Kitco News reported that Mr. Brien Lundin, editor of the Gold Newsletter and CEO of the New Orleans Investment Conference, warned that the US Federal Reserve's money management will cause the next crisis and force the US Central Bank to accept zero or even negative interest rates.
“The Fed’s money management will create the next crisis and when that happens, they will be forced to go back to zero interest rates,” Lundin told Kitco News.
Lundin noted that the Fed's decision to cut interest rates by 25 basis points last week, following a 50 basis point cut in September, is just the beginning of a longer cycle of rate cuts due to the unsustainable cost of servicing the national debt.
“There will be a succession of rate cuts in the coming months,” he said. “Companies are having trouble paying and servicing debt in a zero-interest-rate environment. They will find it nearly impossible to service debt at current rates. The Fed really has to lower rates. The longer they wait, the more likely they are to do so at some point.”
The US economy may even need negative interest rates to deal with the next crisis, Lundin said. "My long-term view is that we have to have negative real interest rates with such a high debt burden. The cost of servicing the debt needs to be lower than the rate of depreciation of the currency," Lundin said.
Lundin predicts gold prices will reach between $6,000 and $8,000 an ounce in this market cycle, based on his calculations of past historical trading patterns.
He also explained gold's latest decoupling from the precious metal's traditional inverse relationship with the US dollar and bond yields.
Although gold has hit a new record high, many other experts still believe that gold prices are likely to continue to rise.
"I believe gold will continue to rise because of the extremely high deficit and debt in the United States," Doug Carey, founder and president of WealthTrace, told CBS News. "Many investors believe that high debt in the United States will lead to the Fed creating more money, which is inflation.

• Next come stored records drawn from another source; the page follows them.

(* ===== verification/NavFacts.v ===== *)
(** * Agreement of the readers of the module settings

    The administrator's editor, the header, the sidebar and the route guards parse the stored
    settings independently.  On every text the editor writes they agree; the sidebar never shows what the
    administrator has switched off, and the user's settings only hide more. *)

From S2P Require Import Prelude JsString JsNumber Json JsonFacts NavModules AdminModules SidebarConfig.

(** ** Reading a table entry by entry *)

(** A fold whose steps each concern their own key: what it leaves under [k] is decided by the entry of [k]. *)
Lemma fold_entries_get (f : obj → str * json → obj) (g : option json → json → option json) (k : str) (l acc : obj) :
  (∀ a k' v, k' ≠ k → obj_get k (f a (k', v)) = obj_get k a) →
  (∀ a v, obj_get k (f a (k, v)) = g (obj_get k a) v) → NoDup (map fst l) →
  obj_get k (fold_left f l acc) = match obj_get k l with Some v => g (obj_get k acc) v | None => obj_get k acc end.
Proof.
  intros Hne Heq. revert acc. induction l as [|[k' v] l IH]; intros acc Hn; [done|].
  apply NoDup_cons in Hn as [Hk Hn]. cbn [fold_left obj_get fst] in *. rewrite IH by done.
  destruct (decide (k = k')) as [<-|Hkk].
  - rewrite bool_decide_true by done. rewrite obj_get_None by done. apply Heq.
  - rewrite bool_decide_false, Hne by done. done.
Qed.

Lemma json_ok_keys o : json_ok (JObj o) → NoDup (map fst o).
Proof. inversion 1 as [| | | | |? _ _ [Hn _]]; subst. exact Hn. Qed.

Lemma json_ok_member o k v : json_ok (JObj o) → obj_get k o = Some v → json_ok v.
Proof.
  inversion 1 as [| | | | |? _ Hv _]; subst. clear -Hv. induction Hv as [|[k' w] o Hw _ IH]; [done|]. cbn [obj_get fst snd].
  case_bool_decide; [|done]. by intros [= <-].
Qed.

Lemma add_missing_get k l acc : NoDup (map fst l) →
  obj_get k (fold_left add_missing l acc) = match obj_get k acc with Some v => Some v | None => obj_get k l end.
Proof.
  intros Hn. rewrite (fold_entries_get add_missing (λ a v, Some (default v a))); [..|done].
  - destruct (obj_get k l), (obj_get k acc); done.
  - intros a k' v Hk. unfold add_missing. cbn [fst snd]. destruct (obj_get k' a); [done|]. by apply obj_get_set_ne.
  - intros a v. unfold add_missing. cbn [fst snd]. destruct (obj_get k a) eqn:E; [exact E|]. by rewrite obj_get_set_eq.
Qed.

Lemma spread_get k a b : NoDup (map fst b) →
  obj_get k (obj_spread a b) = match obj_get k b with Some v => Some v | None => obj_get k a end.
Proof.
  intros Hn. unfold obj_spread. rewrite (fold_entries_get _ (λ _ v, Some v)); [done| | |done].
  - intros o k' v Hk. cbn [fst snd]. by apply obj_get_set_ne.
  - intros o v. apply obj_get_set_eq.
Qed.

(** ** Configurations the editor writes *)

(** A section is a table of switches. *)
Definition switches (v : json) : Prop := ∃ o, v = JObj o ∧ ∀ k w, obj_get k o = Some w → ∃ b, w = JBool b.

Definition config_ok (c : obj) : Prop := json_ok (JObj c) ∧ ∀ s v, obj_get s c = Some v → switches v.

(** The switch [m] of section [s], on when the configuration has none. *)
Definition flag (c : obj) (s m : str) : bool := match obj_get s c with Some (JObj o) => switch m o | _ => true end.

Definition ENABLED_KEY : str := js "enabled".

Lemma switch_value m o : (∀ k w, obj_get k o = Some w → ∃ b, w = JBool b) →
  obj_get m o = None ∧ switch m o = true ∨ obj_get m o = Some (JBool (switch m o)).
Proof.
  intros H. unfold switch. destruct (obj_get m o) as [w|] eqn:E; [|by left]. right. by destruct (H m w E) as [b ->].
Qed.

Lemma text_reads c : json_ok (JObj c) → json_parse (json_stringify (JObj c)) = Some (JObj c) ∧
  truthy (trim (json_stringify (JObj c))) = true.
Proof.
  intros H. split; [by apply json_parse_stringify|]. by rewrite trim_id by apply stringify_obj_trimmed.
Qed.

(** *** The editor *)

Lemma default_section_on s m : switch m (default_section s) = true.
Proof.
  unfold default_section, SIDEBAR_MODULES_DEFAULT. cbn [obj_get fst snd].
  repeat (case_bool_decide; [unfold switch, section_on; cbn [map obj_get]; repeat (case_bool_decide; [reflexivity|]); reflexivity|]).
  unfold switch. cbn [obj_get]. case_bool_decide; reflexivity.
Qed.

Section editor.
Context (toLowerCase : str → str).

Lemma read_module_get d m o e : m ≠ PROTO → NoDup (map fst o) → (∀ k w, obj_get k o = Some w → ∃ b, w = JBool b) →
  obj_get m (fold_left (read_module toLowerCase d) o [(ENABLED_KEY, JBool e)]) =
  if bool_decide (m = ENABLED_KEY) then Some (JBool e) else obj_get m o.
Proof.
  intros Hp Hn Hb.
  rewrite (fold_entries_get _ (λ a v, if bool_decide (m = ENABLED_KEY) then a
             else Some (JBool (toBoolean toLowerCase (Some v) (switch m d))))); [..|done].
  - case_bool_decide as Em.
    + subst m. destruct (obj_get ENABLED_KEY o); reflexivity.
    + destruct (obj_get m o) as [w|] eqn:E; [by destruct (Hb m w E) as [b ->]|].
      cbn [obj_get]. by rewrite bool_decide_false.
  - intros a k v Hk. unfold read_module. case_bool_decide; [done|]. unfold set_flag. case_bool_decide; [done|].
    by apply obj_get_set_ne.
  - intros a v. unfold read_module, set_flag. change (js "enabled") with ENABLED_KEY. case_bool_decide; [done|].
    rewrite bool_decide_false by done. apply obj_get_set_eq.
Qed.

(** What the editor makes of a stored section. *)
Definition edited_section (s : str) (v : json) : obj :=
  fold_left (read_module toLowerCase (default_section s)) (entries_of v)
    [(ENABLED_KEY, JBool (toBoolean toLowerCase (opt_prop ENABLED_KEY (Some v)) (switch ENABLED_KEY (default_section s))))].

Lemma edited_switch s m o : m ≠ PROTO → NoDup (map fst o) → (∀ k w, obj_get k o = Some w → ∃ b, w = JBool b) →
  switch m (edited_section s (JObj o)) = switch m o.
Proof.
  intros Hp Hn Hb. unfold switch at 1, edited_section. cbn [entries_of opt_prop]. rewrite read_module_get by done.
  case_bool_decide as Em; [subst m|done]. rewrite default_section_on.
  change (toBoolean toLowerCase (obj_get ENABLED_KEY o) true = switch ENABLED_KEY o).
  destruct (switch_value ENABLED_KEY o Hb) as [[-> ->]| ->]; reflexivity.
Qed.

Lemma merge_get s R : (∀ v, obj_get s R = Some v → ∃ o, v = JObj o) →
  obj_get s (fold_left merge_section SIDEBAR_MODULES_DEFAULT R) =
  match obj_get s SIDEBAR_MODULES_DEFAULT, obj_get s R with
  | Some d, Some v => Some (JObj (fold_left add_missing (entries_of d) (entries_of v)))
  | Some d, None => Some d
  | None, x => x
  end.
Proof.
  intros HR. rewrite (fold_entries_get _ (λ a d, match a, d with
    | Some (JObj o), JObj c => Some (JObj (fold_left add_missing c o)) | _, _ => Some d end)).
  - destruct (obj_get s SIDEBAR_MODULES_DEFAULT) as [d|] eqn:Ed; [|done]. destruct (obj_get s R) as [v|]; [|done].
    destruct (HR v eq_refl) as [o ->]. enough (∃ c, d = JObj c) as [c ->] by done.
    clear -Ed. unfold SIDEBAR_MODULES_DEFAULT in Ed. cbn [obj_get] in Ed.
    repeat (case_bool_decide; [injection Ed as <-; by eexists|]). done.
  - intros a k v Hk. unfold merge_section. destruct (obj_get k a) as [[]|], v; by apply obj_get_set_ne.
  - intros a v. unfold merge_section. destruct (obj_get s a) as [[]|], v; apply obj_get_set_eq.
  - apply (bool_decide_unpack (NoDup _)). vm_compute. exact I.
Qed.

Lemma default_switch s m d : obj_get s SIDEBAR_MODULES_DEFAULT = Some (JObj d) → switch m d = true.
Proof. intros H. pose proof (default_section_on s m) as Hd. unfold default_section in Hd. by rewrite H in Hd. Qed.

Lemma default_is_section s d : obj_get s SIDEBAR_MODULES_DEFAULT = Some d → ∃ o, d = JObj o ∧ NoDup (map fst o).
Proof.
  unfold SIDEBAR_MODULES_DEFAULT. cbn [obj_get fst snd]. intros H.
  repeat (case_bool_decide; [injection H as <-; eexists; split; [reflexivity|];
    apply (bool_decide_unpack (NoDup _)); vm_compute; exact I|]). done.
Qed.

(** The editor shows the switches it has written. *)
Lemma editor_flag c s m : config_ok c → m ≠ PROTO →
  flag (parseSidebarModulesAdmin toLowerCase (Some (json_stringify (JObj c)))) s m = flag c s m.
Proof.
  intros [Hok Hsw] Hp. unfold parseSidebarModulesAdmin. destruct (text_reads c Hok) as [-> ->]. cbn [negb entries_of].
  set (R := fold_left (read_section toLowerCase) c []).
  assert (obj_get s R = match obj_get s c with Some v => Some (JObj (edited_section s v)) | None => None end) as HR.
  { unfold R. rewrite (fold_entries_get _ (λ a v, match v with
      | JObj _ | JArr _ => Some (JObj (edited_section s v)) | _ => a end)); [..|by apply json_ok_keys].
    - destruct (obj_get s c) as [v|] eqn:E; [|done]. by destruct (Hsw s v E) as (o & -> & _).
    - intros a k v Hk. unfold read_section. destruct v; try done; by apply obj_get_set_ne.
    - intros a v. unfold read_section. destruct v; try done; apply obj_get_set_eq. }
  unfold flag. rewrite merge_get by (intros v; rewrite HR; destruct (obj_get s c); [|done]; intros [= <-]; by eexists).
  rewrite HR. destruct (obj_get s c) as [v|] eqn:Ec.
  - destruct (Hsw s v Ec) as (o & -> & Hb). pose proof (json_ok_keys o (json_ok_member c s _ Hok Ec)) as Hn.
    pose proof (edited_switch s m o Hp Hn Hb) as Hs.
    destruct (obj_get s SIDEBAR_MODULES_DEFAULT) as [d|] eqn:Ed; [|exact Hs].
    destruct (default_is_section s d Ed) as (d' & -> & Hnd). cbn [entries_of].
    pose proof (default_switch s m d' Ed) as Hd. rewrite <- Hs. unfold switch in *. rewrite add_missing_get by done.
    destruct (obj_get m (edited_section s (JObj o))); [done|]. exact Hd.
  - destruct (obj_get s SIDEBAR_MODULES_DEFAULT) as [d|] eqn:Ed; [|done].
    destruct (default_is_section s d Ed) as (d' & -> & _). by apply (default_switch s m).
Qed.
Definition updateReturnErrorDraft (id : str) (patch : ReturnErrorDraft → ReturnErrorDraft) (st : Editor) : Editor :=
  updateOperation id (λ o, with_value_text (buildReturnErrorValueText (patch (parseReturnErrorDraft (value_text o)))) o) st.

(** The updater gets the number of the next id and returns how many it has taken. *)
Definition updatePruneObjectsDraft (id : str) (updater : nat → PruneObjectsDraft → PruneObjectsDraft * nat) (st : Editor) : Editor :=
  let step acc o :=
    if bool_decide (op_id o = id)
    then let draft := parsePruneObjectsDraft (snd acc) (value_text o) in
         let n := snd acc + length (rules draft) in
         let (next, taken) := updater n draft in
         (fst acc ++ [with_value_text (buildPruneObjectsValueText next) o], n + taken)
    else (fst acc ++ [o], snd acc) in
  let (ops, n) := fold_left step (operations st) ([], seed st) in
  with_operations ops n st.

Definition with_rules (simple : bool) (rs : list ParamOverrideCondition) (d : PruneObjectsDraft) : PruneObjectsDraft :=
  {| po_simpleMode := simple; typeText := typeText d; po_logic := po_logic d; recursive := recursive d; rules := rs |}.

Definition addPruneRule (id : str) (st : Editor) : Editor :=
  updatePruneObjectsDraft id (λ n d, (with_rules false (rules d ++ [normalizePruneRule n []]) d, 1)) st.

Definition updatePruneRule (id rid : str) (patch : ParamOverrideCondition → ParamOverrideCondition) (st : Editor) : Editor :=
  updatePruneObjectsDraft id (λ _ d,
    (with_rules (po_simpleMode d) (map (λ r, if bool_decide (c_id r = rid) then patch r else r) (rules d)) d, 0)) st.

Definition removePruneRule (id rid : str) (st : Editor) : Editor :=
  updatePruneObjectsDraft id (λ _ d,
    (with_rules (po_simpleMode d) (List.filter (λ r, negb (bool_decide (c_id r = rid))) (rules d)) d, 0)) st.

(** Dropping [sourceId] on [targetId]. *)
Definition handleDrop (sourceId targetId : str) (after : bool) (st : Editor) : Editor :=
  if truthy sourceId && truthy targetId && negb (bool_decide (sourceId = targetId))
  then with_selected sourceId (with_operations (reorderOperations (operations st) sourceId targetId after) (seed st) st)
  else st.

(** The effect that keeps the selection valid. *)
Definition keep_selected (st : Editor) : Editor :=
  match operations st with
  | [] => with_selected [] st
  | o :: _ => if existsb (λ o, bool_decide (op_id o = selectedOperationId st)) (operations st) then st
              else with_selected (op_id o) st
  end.

(** *** What the list shows *)

Definition operationCount (st : Editor) : nat := length (List.filter (λ o, negb (isOperationBlank o)) (operations st)).

Definition filteredOperations (operationSearch : str) (st : Editor) : list ParamOverrideOperation :=
  let keyword := toLowerCase (trim operationSearch) in
  if truthy keyword
  then List.filter (λ op, includes keyword (toLowerCase (join (js " ")
         (List.filter truthy [description op; mode op; path op; op_from op; op_to op; value_text op])))) (operations st)
  else operations st.

(** [counts[m] = (counts[m] || 0) + 1], in the order in which the modes first occur; no mode is an array index. *)
Fixpoint count_mode (m : str) (counts : list (str * nat)) : list (str * nat) :=
  match counts with
  | [] => [(m, 1)]
  | (k, c) :: rest => if bool_decide (k = m) then (k, S c) :: rest else (k, c) :: count_mode m rest
  end.

Definition topOperationModes (st : Editor) : list (str * nat) :=
  let counts := fold_left (λ acc o, count_mode (or_text (mode o) (js "set")) acc) (operations st) [] in
  take 4 (array_sort (λ a b, Z.of_nat (snd b) - Z.of_nat (snd a))%Z counts).

(** *** Switching and saving *)

Definition NOT_JSON : Message := plain_message "Parameter override must be valid JSON format".

Definition buildVisualJson (st : Editor) : Message + str :=
  if legacy_mode st
  then let trimmed := trim (legacyValue st) in
       match trimmed with
       | [] => inr []
       | _ => match json_parse trimmed with
              | None => inl NOT_JSON
              | Some (JObj o) => inr (json_pretty (JObj o))
              | Some _ => inl (plain_message "Legacy format must be a JSON object")
              end
       end
  else buildOperationsJson true (operations st).

Definition built_text (r : Message + str) : str := match r with inl _ => [] | inr s => s end.

Definition switchToJsonMode (st : Editor) : Editor :=
  if json_mode st then st
  else match buildVisualJson st with
       | inr text => with_json true text None (toast st) st
       | inl e =>
           let text := if legacy_mode st then legacyValue st else built_text (buildOperationsJson false (operations st)) in
           with_json true text (Some e) (Some e) st
       end.

Definition switchToVisualMode (st : Editor) : outcome Editor :=
  if negb (json_mode st) then Ret st
  else
    let n := seed st in
    let show legacy lv ops key n' :=
      {| json_mode := false; legacy_mode := legacy; legacyValue := lv; operations := ops; jsonText := jsonText st;
         jsonError := None; selectedOperationId := first_id ops; templatePresetKey := key; seed := n'; toast := toast st |} in
    let trimmed := trim (jsonText st) in
    match trimmed with
    | [] => Ret (show false [] (default_operations n) (templatePresetKey st) (S n))
    | _ =>
        match json_parse trimmed with
        | None => Ret (toasting NOT_JSON st)
        | Some (JObj o) =>
            match obj_get (js "operations") o with
            | Some (JArr l) =>
                r ← listed_operations n l;
                Ret (show false [] (fst r) (js "operations_default") (snd r))
            | _ => Ret (show true (json_pretty (JObj o)) (default_operations n) (js "legacy_default") (S n))
            end
        | Some _ => Ret (toasting (plain_message "Parameter override must be a valid JSON object") st)
        end
    end.

Definition resetEditorState (st : Editor) : Editor :=
  let n := seed st in
  {| json_mode := false; legacy_mode := false; legacyValue := []; operations := default_operations n; jsonText := [];
     jsonError := None; selectedOperationId := nextLocalId n; templatePresetKey := js "operations_default"; seed := S n;
     toast := toast st |}.

Definition handleJsonChange (next : str) (st : Editor) : Editor :=
  let trimmed := trim next in
  let error := if negb (truthy trimmed) || verifyJSON trimmed then None else Some (plain_message "JSON format error") in
  with_json (json_mode st) next error (toast st) st.

Definition formatJson (st : Editor) : Editor :=
  let trimmed := trim (jsonText st) in
  match trimmed with
  | [] => st
  | _ => match json_parse trimmed with
         | None => toasting NOT_JSON st
         | Some v => with_json (json_mode st) (json_pretty v) None (toast st) st
         end
  end.

(** The text handed to [onSave], or the message of the toast. *)
Definition handleSave (st : Editor) : Message + str :=
  if json_mode st
  then let trimmed := trim (jsonText st) in
       match trimmed with
       | [] => inr []
       | _ => match json_parse trimmed with None => inl NOT_JSON | Some v => inr (json_pretty v) end
       end
  else buildVisualJson st.

(** A legacy template replaces the text, or with [append] fills in what the current text lacks. *)
Definition legacy_text (append : bool) (p : json) (st : Editor) : option str :=
  if append && legacy_mode st
  then let trimmed := trim (legacyValue st) in
       match trimmed with
       | [] => Some (json_pretty p)
       | _ => match json_parse trimmed with
              | None => None
              | Some current => Some (json_pretty (JObj (obj_spread (entries_of p) (entries_of current))))
              end
       end
  else Some (json_pretty p).

Definition template_operations (p : json) : list json :=
  match opt_prop (js "operations") (Some p) with Some (JArr l) => l | _ => [] end.

Definition fillTemplate (append : bool) (st : Editor) : outcome Editor :=
  let pre := preset (templatePresetKey st) in
  let n := seed st in
  let show legacy lv ops text sel n' :=
    {| json_mode := false; legacy_mode := legacy; legacyValue := lv; operations := ops; jsonText := text; jsonError := None;
       selectedOperationId := sel; templatePresetKey := templatePresetKey st; seed := n'; toast := toast st |} in
  if preset_legacy pre
  then match legacy_text append (payload pre) st with
       | None => Ret (toasting (plain_message "Current legacy JSON is invalid, cannot append") st)
       | Some text => Ret (show true text (default_operations n) text (selectedOperationId st) (S n))
       end
  else
    let ops := template_operations (payload pre) in
    r ← normalizeOperations n ops;
    if append
    then let existing := if legacy_mode st then [] else List.filter (λ o, negb (isOperationBlank o)) (operations st) in
         let next := existing ++ fst r in
         Ret (show false [] next [] (first_id next) (snd r))
    else match ops with
         | [] => Ret (show false (legacyValue st) (default_operations n) (json_pretty (operations_of ops)) (nextLocalId n) (S n))
         | _ => Ret (show false (legacyValue st) (fst r) (json_pretty (operations_of ops)) (first_id (fst r)) (snd r))
         end.

End editor.
(* ===== verification/ParamOverrideFacts.v ===== *)
(** * Correctness of the parameter-override editor

    What the editor saves it reads back, and saving it again changes nothing, as long as the
    values survive their text; checks before saving; dragging; and where the editor loses values. *)

From S2P Require Import Prelude JsString JsNumber JsNumberFacts Json JsonFacts JsonPretty ParamOverride.

(** ** Members of the saved objects *)

Lemma obj_get_app k (a b : obj) : obj_get k (a ++ b) = match obj_get k a with Some v => Some v | None => obj_get k b end.
Proof. induction a as [|[k' v] a IH]; [done|]. cbn [app obj_get fst snd]. by case_bool_decide. Qed.

Lemma get_member_if k b k' v : obj_get (js k) (member_if b k' v) = if b && bool_decide (js k = js k') then Some v else None.
Proof. unfold member_if. destruct b; [|done]. cbn [obj_get fst snd andb]. done. Qed.

Lemma get_text_member k k' s :
  obj_get (js k) (text_member k' s) = if truthy s && bool_decide (js k = js k') then Some (JStr s) else None.
Proof. unfold text_member. destruct (truthy s); [|done]. cbn [obj_get fst snd andb]. done. Qed.

(** Decide the equalities of literal keys. *)
Ltac keys_eval :=
  repeat match goal with
  | |- context [bool_decide (js ?a = js ?b)] =>
      let r := eval vm_compute in (bool_decide (js a = js b)) in
      replace (bool_decide (js a = js b)) with r by (vm_compute; reflexivity)
  end.

Ltac read_member :=
  repeat first [rewrite obj_get_app | rewrite get_member_if | rewrite get_text_member | progress cbn [obj_get fst snd app]
               | progress keys_eval | rewrite andb_true_r | rewrite andb_false_r].
(* ===== verification/PriceTables.v ===== *)
(** * The option tables of the model prices

    A price of a model is an entry in one of several options, each a JSON object from model names to values
    ([ModelRatio], [ModelPrice], [billing_setting.billing_mode], …).  Both the upstream price sync
    ([upstream-ratio-sync.tsx]) and the visual editor ([model-ratio-visual-editor.tsx]) copy the options, change the entries
    of some models and write every option back. *)

From S2P Require Import Prelude JsString Json JsonFacts.

Definition Tables := list (str * obj).

Definition on_table (k : str) (f : obj → obj) (t : Tables) : Tables :=
  map (λ e, if bool_decide (fst e = k) then (fst e, f (snd e)) else e) t.

Definition delete_from (ks : list str) (model : str) (t : Tables) : Tables :=
  map (λ e, if bool_decide (fst e ∈ ks) then (fst e, obj_delete model (snd e)) else e) t.

(** The table of an option *)
Definition table (k : str) (t : Tables) : obj :=
  match find (λ e, bool_decide (fst e = k)) t with Some e => snd e | None => [] end.

Lemma table_on k f t k' : existsb (λ e : str * obj, bool_decide (fst e = k)) t = true →
  table k' (on_table k f t) = if bool_decide (k' = k) then f (table k t) else table k' t.
Proof.
  unfold table. induction t as [|[q o] t IH]; [done|]. cbn [existsb on_table map find fst snd].
  destruct (decide (q = k)) as [->|Hq].
  - rewrite !(bool_decide_eq_true_2 (k = k)) by done. cbn [fst snd orb]. intros _. destruct (decide (k' = k)) as [->|Hk].
    + by rewrite !(bool_decide_eq_true_2 (k = k)).
    + rewrite !(bool_decide_eq_false_2 (k = k')), (bool_decide_eq_false_2 _ Hk) by done. clear IH.
      induction t as [|[q' o'] t IH]; [done|]. cbn [map find fst snd]. destruct (decide (q' = k)) as [->|Hq'].
      * rewrite (bool_decide_eq_true_2 (k = k)) by done. cbn [fst]. by rewrite (bool_decide_eq_false_2 (k = k')).
      * rewrite (bool_decide_eq_false_2 _ Hq'). cbn [fst]. by destruct (bool_decide (q' = k')).
  - rewrite (bool_decide_eq_false_2 _ Hq). cbn [fst snd orb]. intros He. destruct (decide (q = k')) as [->|Hqk].
    + rewrite !(bool_decide_eq_true_2 (k' = k')) by done. by rewrite (bool_decide_eq_false_2 (k' = k)).
    + rewrite !(bool_decide_eq_false_2 _ Hqk). by apply IH.
Qed.

Lemma table_delete ks m t k : table k (delete_from ks m t) = if bool_decide (k ∈ ks) then obj_delete m (table k t) else table k t.
Proof.
  unfold table. induction t as [|[q o] t IH]; [by destruct (bool_decide _)|]. cbn [delete_from map find fst snd].
  destruct (decide (q = k)) as [->|Hq].
  - rewrite (bool_decide_eq_true_2 (k = k)) by done. destruct (bool_decide (k ∈ ks)) eqn:E; cbn [fst]; by rewrite (bool_decide_eq_true_2 (k = k)).
  - rewrite (bool_decide_eq_false_2 _ Hq). destruct (bool_decide (q ∈ ks)); cbn [fst]; rewrite (bool_decide_eq_false_2 _ Hq); exact IH.
Qed.

Lemma on_table_keys k f t : map fst (on_table k f t) = map fst t.
Proof. unfold on_table. rewrite map_map. apply map_ext. intros [q o]. by destruct (bool_decide _). Qed.

Lemma delete_from_keys ks m t : map fst (delete_from ks m t) = map fst t.
Proof. unfold delete_from. rewrite map_map. apply map_ext. intros [q o]. by destruct (bool_decide _). Qed.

As paper money continues to lose value, gold will maintain its value."
Harry Barker, founder of De Pointe Research, agrees that gold prices will continue to rise but for different reasons.
“Gold prices have been on a steady rise over the past few months. With current geopolitical tensions showing no signs of abating, I believe these factors will continue to drive gold prices throughout November,” Barker said.
Barker also pointed out that continued economic growth in the two largest gold consuming countries, India and China, is likely to continue to drive gold demand.